Suspended Particles

  • The easiest and most effective short-term fix for an overabundance of dust, foreign particles, and mites is to vacuum regularly. Dirty carpets kick up all sorts of particles when they’re walked on, so be sure to keep them nice and clean.
  • Clean your cloth furniture and wash your sheets regularly. These surfaces are a lot like carpet in that they trap suspended particles until used, when they eject all those irritants into the air around you.
  • If you have a pet, brush it regularly to keep hair and dander shedding to a minimum. Of course, some dander in the air comes with the territory of pet ownership – but a little quality time with Sparky and a shed-preventing hairbrush will keep suspended particles from getting egregious.

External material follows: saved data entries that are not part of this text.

(* ===== verification/_CoqProject ===== *)
-Q . S2P
Prelude.v
ByteStream.v
WrappingIntegers.v
StreamReassembler.v
ReassemblerList.v
Reassembly.v
Parser.v
Checksum.v
TCPSegment.v
TCPReceiver.v
TCPSender.v
Transmission.v
TCPConnection.v
TCPState.v
SegmentBounds.v
EndToEnd.v
Hosts.v
Wire.v
IPv4.v
Ethernet.v
RandomGenerator.v
Adapters.v
Address.v
Printers.v
NetworkInterface.v
Robustness.v
Benchmark.v
Completion.v
Exchange.v
BenchmarkEnds.v
Recovery.v
CommandLine.v
UdpDump.v
System.v
SimKernel.v
Capture.v
FileDescriptor.v
Socket.v
EventLoop.v
StreamCopy.v
Webget.v
TunShow.v
Bouncer.v
Native.v
NetworkSimulator.v
SpongeSocket.v
SocketRefinement.v
Sockets.v
SocketRun.v
Programs.v
Lab7.v
Lemma hist_ok_step capacity h o : op_ok o -> hist_ok capacity h -> hist_ok capacity (apply_op h o).
Proof.
  intros Ho Hh. destruct o as [data|len|len| |]; simpl in Ho.
  - destruct Hh as [Hwf Hm Hf Hr]. pose proof (wf_cap _ Hwf).
    constructor; cbn -[write]; [by apply write_wf|done| |done].
    change (let '(s', n) := write (h_stream h) data in _) with
      (mkHistory (fst (write (h_stream h) data))
         (h_accepted h ++ ztake (Z.min (_capacity (h_stream h)) (size data)) data)
         (h_delivered h)).
    cbn [h_stream h_accepted h_delivered].
    by rewrite write_que, ztake_min, Hf, app_assoc by lia.
  - by apply hist_ok_pop.
  - by apply hist_ok_pop.
  - destruct Hh. constructor; simpl; auto with stream.
  - destruct Hh. constructor; simpl; auto with stream.
Qed.

Lemma hist_ok_run capacity ops : is_u64 capacity -> Forall op_ok ops ->
  hist_ok capacity (run capacity ops).
Proof.
  intros Hcap Hops. unfold run.
  assert (hist_ok capacity (mkHistory (construct capacity) [] [])) as Hinit.
  { constructor; cbn [h_stream h_accepted h_delivered]; auto with stream. }
  revert Hinit. generalize (mkHistory (construct capacity) [] []).
  induction Hops as [|o ops Ho _ IH]; intros h Hh; simpl; [done|].
  apply IH. by apply hist_ok_step.
Qed.

(** C14: The stream is a bounded FIFO.  After any sequence of writes, reads, pops and end or error
    signals, the bytes accepted from the writer are exactly the bytes delivered
    to the reader followed by the bytes still buffered (nothing lost, duplicated
    or reordered), the buffer never exceeds the capacity, the remaining capacity
    is the free space, and the two 64-bit counters are the totals modulo 2^64. *)
Theorem byte_stream_fifo capacity ops : is_u64 capacity -> Forall op_ok ops ->
  let h := run capacity ops in
  h_accepted h = h_delivered h ++ _que (h_stream h) /\
  buffer_size (h_stream h) <= capacity /\
  remaining_capacity (h_stream h) = capacity - buffer_size (h_stream h) /\
  bytes_written (h_stream h) = u64 (size (h_accepted h)) /\
  bytes_read (h_stream h) = u64 (size (h_delivered h)).
Proof.
  intros Hcap Hops h. pose proof (hist_ok_run capacity ops Hcap Hops) as Hh.
  fold h in Hh. pose proof (hist_written _ _ Hh). destruct Hh as [[_ Hroom Hc _ _ _] Hm Hf Hr].
  unfold buffer_size, remaining_capacity. repeat split; try done; lia.
Qed.

Lemma byte_stream_fifo_witness :
  let h := run 3 [OpWrite [x61; x62; x63; x64]; OpRead 2; OpWrite [x65]; OpEnd] in
  h_delivered h = [x61; x62] /\
  h_accepted h = h_delivered h ++ _que (h_stream h).
Proof.
  split; [reflexivity|].
  apply (byte_stream_fifo 3 [OpWrite [x61; x62; x63; x64]; OpRead 2; OpWrite [x65]; OpEnd]).
  - unfold is_u64. lia.
  - repeat constructor; simpl; unfold is_u64; lia.
Defined.

(** ** Specification: a bounded FIFO of bytes

    What a client of the stream relies on, without the representation: the bytes
    written and the bytes delivered so far (as whole strings), the capacity, and
    the two flags.  The buffer is what has been written and not delivered; nothing
    is accepted once the input has ended. *)
Module Fifo.

Record fifo : Type := mkFifo {
  f_capacity : Z;
  f_written : bytes;
  f_delivered : bytes;
  f_ended : bool;
  f_error : bool
}.

Definition fifo_new (capacity : Z) : fifo := mkFifo capacity [] [] false false.

Definition f_buffer (q : fifo) : bytes := zdrop (size (f_delivered q)) (f_written q).
Definition f_room (q : fifo) : Z := f_capacity q - size (f_buffer q).

(** The public methods of the class, as calls with their answers. *)
Inductive call : Type :=
| Write (data : bytes) | RemainingCapacity | EndInput | SetError
| PeekOutput (len : Z) | PopOutput (len : Z) | Read (len : Z) | InputEnded | Error
| BufferSize | BufferEmpty | Eof | BytesWritten | BytesRead.

Inductive reply : Type :=
| Nothing | Count (n : Z) | Data (d : bytes) | Flag (b : bool).

Definition stream_call (s : ByteStream) (c : call) : ByteStream * reply :=
  match c with
  | Write data => let '(s', n) := write s data in (s', Count n)
  | RemainingCapacity => (s, Count (remaining_capacity s))
  | EndInput => (end_input s, Nothing)
  | SetError => (set_error s, Nothing)
  | PeekOutput len => (s, Data (peek_output s len))
  | PopOutput len => (pop_output s len, Nothing)
  | Read len => let '(s', d) := read s len in (s', Data d)
  | InputEnded => (s, Flag (input_ended s))
  | Error => (s, Flag (error s))
  | BufferSize => (s, Count (buffer_size s))
  | BufferEmpty => (s, Flag (buffer_empty s))
  | Eof => (s, Flag (eof s))
  | BytesWritten => (s, Count (bytes_written s))
  | BytesRead => (s, Count (bytes_read s))
  end.

Definition fifo_take (q : fifo) (len : Z) : fifo :=
  mkFifo (f_capacity q) (f_written q) (f_delivered q ++ ztake len (f_buffer q)) (f_ended q) (f_error q).

Definition fifo_call (q : fifo) (c : call) : fifo * reply :=
  match c with
  | Write data =>
      if f_ended q then (q, Count 0)
      else (mkFifo (f_capacity q) (f_written q ++ ztake (f_room q) data) (f_delivered q) (f_ended q) (f_error q),
            Count (size (ztake (f_room q) data)))
  | RemainingCapacity => (q, Count (f_room q))
  | EndInput => (mkFifo (f_capacity q) (f_written q) (f_delivered q) true (f_error q), Nothing)
  | SetError => (mkFifo (f_capacity q) (f_written q) (f_delivered q) (f_ended q) true, Nothing)
  | PeekOutput len => (q, Data (ztake len (f_buffer q)))
  | PopOutput len => (fifo_take q len, Nothing)
  | Read len => (fifo_take q len, Data (ztake len (f_buffer q)))
  | InputEnded => (q, Flag (f_ended q))
  | Error => (q, Flag (f_error q))
  | BufferSize => (q, Count (size (f_buffer q)))
  | BufferEmpty => (q, Flag (bool_decide (f_buffer q = [])))
  | Eof => (q, Flag (f_ended q && bool_decide (f_delivered q = f_written q)))
  | BytesWritten => (q, Count (u64 (size (f_written q))))
  | BytesRead => (q, Count (u64 (size (f_delivered q))))
  end.

Fixpoint replies {A} (step : A -> call -> A * reply) (a : A) (cs : list call) : list reply :=
  match cs with
  | [] => []
  | c :: cs => let '(a', x) := step a c in x :: replies step a' cs
  end.

(** Lengths are [size_t]. *)
Definition call_ok (c : call) : Prop :=
  match c with PeekOutput len | PopOutput len | Read len => is_u64 len | _ => True end.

  • When it comes to harmful gases, the two biggest offenders are cigarettes and fireplaces. Both can add tons of smoke to the air in your home, creating a hazardous environment for everyone exposed. The obvious solution for cigarettes is to avoid smoking indoors. The fireplace, meanwhile, should be used carefully with a well-maintained chimney and the flue fully open whenever a flame is burning.
  • The other big contributor to potentially harmful gases in your household is found in kitchen. Stoves and ovens (especially those that use natural gas) should have an exhaust fan above them to eject fumes from the indoor space.
  • Additional best practices for controlling gases include using natural products (such as vinegar) for surface cleaning and periodically running exhaust fans in your restrooms.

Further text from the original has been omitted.